Records excerpted from a collection
---*---

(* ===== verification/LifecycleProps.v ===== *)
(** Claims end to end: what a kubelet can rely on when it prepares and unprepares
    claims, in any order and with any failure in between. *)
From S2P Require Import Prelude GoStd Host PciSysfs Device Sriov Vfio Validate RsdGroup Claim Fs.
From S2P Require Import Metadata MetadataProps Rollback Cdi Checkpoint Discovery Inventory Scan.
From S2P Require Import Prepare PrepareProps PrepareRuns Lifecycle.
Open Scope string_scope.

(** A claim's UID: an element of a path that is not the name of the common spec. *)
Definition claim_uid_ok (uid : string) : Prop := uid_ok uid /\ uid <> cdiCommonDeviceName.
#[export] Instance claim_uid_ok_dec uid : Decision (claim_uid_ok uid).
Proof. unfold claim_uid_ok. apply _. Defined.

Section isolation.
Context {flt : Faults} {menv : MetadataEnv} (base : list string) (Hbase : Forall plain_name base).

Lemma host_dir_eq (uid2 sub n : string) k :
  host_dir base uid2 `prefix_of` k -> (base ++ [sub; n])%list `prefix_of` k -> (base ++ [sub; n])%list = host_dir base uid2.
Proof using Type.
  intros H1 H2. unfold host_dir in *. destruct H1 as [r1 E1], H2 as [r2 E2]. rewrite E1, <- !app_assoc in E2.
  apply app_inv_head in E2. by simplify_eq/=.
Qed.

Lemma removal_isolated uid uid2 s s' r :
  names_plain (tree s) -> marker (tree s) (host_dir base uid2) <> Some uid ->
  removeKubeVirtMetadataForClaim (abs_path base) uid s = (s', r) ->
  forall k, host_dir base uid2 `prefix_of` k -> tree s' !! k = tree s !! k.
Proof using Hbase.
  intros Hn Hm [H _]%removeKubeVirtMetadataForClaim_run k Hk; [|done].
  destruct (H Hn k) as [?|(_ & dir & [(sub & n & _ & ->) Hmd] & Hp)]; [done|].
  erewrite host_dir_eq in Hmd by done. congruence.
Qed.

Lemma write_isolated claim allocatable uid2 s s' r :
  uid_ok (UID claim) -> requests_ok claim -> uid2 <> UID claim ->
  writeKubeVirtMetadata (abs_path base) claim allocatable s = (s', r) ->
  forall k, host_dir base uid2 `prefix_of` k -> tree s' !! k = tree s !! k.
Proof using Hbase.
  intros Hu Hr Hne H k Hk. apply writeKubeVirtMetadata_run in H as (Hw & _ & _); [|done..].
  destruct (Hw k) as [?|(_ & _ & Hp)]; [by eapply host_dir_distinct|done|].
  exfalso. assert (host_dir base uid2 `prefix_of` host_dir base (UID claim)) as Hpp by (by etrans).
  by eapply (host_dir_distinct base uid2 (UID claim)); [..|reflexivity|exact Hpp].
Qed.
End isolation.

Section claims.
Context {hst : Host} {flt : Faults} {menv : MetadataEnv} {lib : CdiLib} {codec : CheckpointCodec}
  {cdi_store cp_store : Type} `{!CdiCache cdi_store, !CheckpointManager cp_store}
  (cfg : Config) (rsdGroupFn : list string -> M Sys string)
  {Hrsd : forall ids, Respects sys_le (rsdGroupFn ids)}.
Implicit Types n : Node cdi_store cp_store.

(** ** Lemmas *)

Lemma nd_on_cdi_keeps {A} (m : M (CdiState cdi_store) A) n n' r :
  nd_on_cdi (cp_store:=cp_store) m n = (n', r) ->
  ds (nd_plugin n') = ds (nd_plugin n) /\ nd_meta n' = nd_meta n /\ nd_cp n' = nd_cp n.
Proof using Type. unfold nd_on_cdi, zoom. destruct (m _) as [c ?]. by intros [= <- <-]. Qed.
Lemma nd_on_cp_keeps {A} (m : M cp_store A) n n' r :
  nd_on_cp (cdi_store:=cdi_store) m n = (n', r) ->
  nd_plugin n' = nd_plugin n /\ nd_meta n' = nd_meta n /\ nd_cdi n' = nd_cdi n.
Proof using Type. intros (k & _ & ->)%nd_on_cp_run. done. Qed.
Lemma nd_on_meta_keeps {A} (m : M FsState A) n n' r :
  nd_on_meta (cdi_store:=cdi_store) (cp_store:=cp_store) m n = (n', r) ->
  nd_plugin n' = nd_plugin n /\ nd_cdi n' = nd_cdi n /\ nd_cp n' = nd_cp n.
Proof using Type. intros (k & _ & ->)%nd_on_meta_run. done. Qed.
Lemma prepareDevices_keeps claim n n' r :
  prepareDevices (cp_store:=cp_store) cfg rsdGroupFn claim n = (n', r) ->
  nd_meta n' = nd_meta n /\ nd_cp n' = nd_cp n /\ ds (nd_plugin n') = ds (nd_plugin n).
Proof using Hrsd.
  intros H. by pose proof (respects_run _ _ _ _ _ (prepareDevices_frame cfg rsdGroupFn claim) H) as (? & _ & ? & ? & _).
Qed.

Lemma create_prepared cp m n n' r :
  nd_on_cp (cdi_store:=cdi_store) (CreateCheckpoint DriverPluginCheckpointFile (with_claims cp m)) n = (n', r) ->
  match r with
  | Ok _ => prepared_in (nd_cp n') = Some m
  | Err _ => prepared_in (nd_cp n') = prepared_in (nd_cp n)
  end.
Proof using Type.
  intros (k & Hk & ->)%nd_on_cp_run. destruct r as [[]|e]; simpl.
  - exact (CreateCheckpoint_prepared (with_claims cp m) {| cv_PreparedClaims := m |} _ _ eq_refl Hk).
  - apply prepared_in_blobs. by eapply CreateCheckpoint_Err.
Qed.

---*---

EXERCISE REQUIREMENTS: Reproduce the records above line by line, without any change, up to and including the line that holds "Lemma host_dir_eq (uid2".

ANSWER SPACE:
(* ===== verification/LifecycleProps.v ===== *)
(** Claims end to end: what a kubelet can rely on when it prepares and unprepares
    claims, in any order and with any failure in between. *)
From S2P Require Import Prelude GoStd Host PciSysfs Device Sriov Vfio Validate RsdGroup Claim Fs.
From S2P Require Import Metadata MetadataProps Rollback Cdi Checkpoint Discovery Inventory Scan.
From S2P Require Import Prepare PrepareProps PrepareRuns Lifecycle.
Open Scope string_scope.

(** A claim's UID: an element of a path that is not the name of the common spec. *)
Definition claim_uid_ok (uid : string) : Prop := uid_ok uid /\ uid <> cdiCommonDeviceName.
#[export] Instance claim_uid_ok_dec uid : Decision (claim_uid_ok uid).
Proof. unfold claim_uid_ok. apply _. Defined.

Section isolation.
Context {flt : Faults} {menv : MetadataEnv} (base : list string) (Hbase : Forall plain_name base).

Lemma host_dir_eq (uid2 sub n : string) k :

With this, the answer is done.